#### TASK GOAL:
Within the records below, find each line that holds the string "else", then copy it.

*** Opening of EXCERPTED DATA ***

(** The links file is written only when there is none. *)
Lemma harmless_load_links_config : harmless _load_links_config.
Proof.
  unfold _load_links_config, get_user_links_file.
  apply harmless_bind; [harmless|]. intros links_config_path.
  apply harmless_bind; [harmless|]. intros known.
  apply harmless_bind; [harmless|]. intros _.
  intros w. unfold bind at 1, gets at 1.
  destruct (links_files (fs w) !! links_config_path) as [f|] eqn:Hfile.
  - revert w Hfile.
    assert (H : harmless
                  (let* last := gets (fun w => _last_links_config_mod_time
                                                 (loader w)) in
                   if bool_decide (Some (mtime f) <> last) then
                     match body f with
                     | Some l =>
                         on_loader (set_links_config l) ;;
                         on_loader (set_last_links_config_mod_time
                                      (Some (mtime f))) ;;
                         let* cur := gets (fun w => current_user (loader w)) in
                         print (LinksReloaded cur)
                     | None => print ErrorLoadingLinks
                     end
                   else ret tt)) by harmless.
    intros w _. apply H.
  - unfold write, keeps_files.
    cbv beta iota delta [bind ret raise gets modify on_disk on_loader].
    destruct (read_only (fs w)); cbn [snd fs loader]; [split; auto|].
    split; [reflexivity|]. intros p f Hp.
    cbn [links_files put_links_files].
    rewrite lookup_insert_ne by congruence. exact Hp.
Qed.

Lemma harmless_load_all_configs : harmless load_all_configs.
Proof.
  unfold load_all_configs.
  apply harmless_bind; [exact harmless_load_app_config | intros _].
  apply harmless_bind; [exact harmless_load_themes_config | intros _].
  apply harmless_bind; [exact harmless_load_user_config | intros _].
  exact harmless_load_links_config.
Qed.

(** X21.  Loading the configuration, whether it ends normally or raises,
    leaves the user context, the assets, the write permission and the
    clock as they are, changes no links file of another user, and changes
    no links file that exists: it can only create the links file of the
    current user. *)
Theorem load_all_configs_keeps_the_files (w : world) :
  load_frame w (snd (load_all_configs w))
  /\ keeps_files w (snd (load_all_configs w)).
Proof.
  split; [apply load_all_configs_frame | apply harmless_load_all_configs].
Qed.

Section Visiting.
Variable fromisoformat : string -> option datetime.

(** X27.  Visiting a link, whatever the answer, removes and changes
    nothing that is stored: the assets are as before and every links file
    that exists is as before, so a link that has expired stays in its
    file. *)
Theorem handle_link_keeps_the_files
    (users : list string) (viewer : option string) (now : Z) (code : string) :
  harmless (handle_link fromisoformat users viewer now code).
Proof.
  unfold handle_link, asset_exists, get_user_assets_dir.
  apply harmless_bind; [harmless|]. intros found.
  repeat first
    [ apply harmless_set_user_context | apply harmless_load_all_configs
    | apply harmless_ret | apply harmless_gets | apply harmless_lift
    | apply harmless_when
    | apply harmless_bind; [|intros ?]
    | progress case_match ].
Qed.

End Visiting.

End LoadFrame.

(** * Deleting a link *)

Section DeleteFacts.
Import Config Links.

Lemma set_user_context_run (u : option string) (w : world) :
  exists c,
    set_user_context u w = (Ok tt, World c (fs w))
    /\ current_user c = u.
Proof.
  unfold set_user_context.
  cbv beta iota delta [bind ret gets modify on_loader].
  destruct w as [c d]. cbn [loader fs].
  case_bool_decide as Hc; eexists; (split; [reflexivity|]); cbn; auto.
Qed.
Definition sample_pagerank (corpus : corpus_t) (damping_factor : Q) (n : Z)
  : rand (dict Q) :=
  bindR (choice (keys corpus)) (fun starting_page =>
  bindR (sample_loop corpus damping_factor (Z.to_nat n) starting_page []) (fun samples =>
  lift (dict_of_keys (keys corpus)
          (fun k =>
             let n_k := count_occ string_dec samples k in
             pydiv (inject_Z (Z.of_nat n_k)) (inject_Z n))))).

(** ** [has_not_converged] and [iterate_pagerank] *)

Definition has_not_converged (previous current : dict Q) : rand bool :=
  bindR (choice (keys previous)) (fun i =>
  bindR (lift (dict_get current i)) (fun c =>
  bindR (lift (dict_get previous i)) (fun p =>
  ret (if Qlt_le_dec TOLERANCE (Qabs (c - p)) then true else false)))).

(** The loop [while has_not_converged(initial, next)]. *)
Fixpoint iterate_loop (fuel : nat) (corpus : corpus_t) (damping_factor N : Q)
         (initial next : dict Q) : rand (dict Q) :=
  match fuel with
  | O => fun _ => OutOfFuel
  | S fuel' =>
      bindR (has_not_converged initial next) (fun b =>
      if b then
        bindR (lift (calculate_pr corpus damping_factor next N)) (fun next' =>
        iterate_loop fuel' corpus damping_factor N next next')
      else ret next)
  end.

Definition iterate_pagerank (fuel : nat) (corpus : corpus_t) (damping_factor : Q)
  : rand (dict Q) :=
  let N := len corpus in
  bindR (lift (pydiv (1 - damping_factor) N)) (fun p =>
  bindR (lift (dict_of_keys (keys corpus) (fun _ => pydiv 1 N))) (fun initial =>
  bindR (lift (calculate_pr corpus damping_factor initial N)) (fun next =>
  iterate_loop fuel corpus damping_factor N initial next))).

End Random.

*** Close of EXCERPTED DATA ***

#### RESULT FOR THIS TASK:
                   else ret tt)) by harmless.
  ret (if Qlt_le_dec TOLERANCE (Qabs (c - p)) then true else false)))).
      else ret next)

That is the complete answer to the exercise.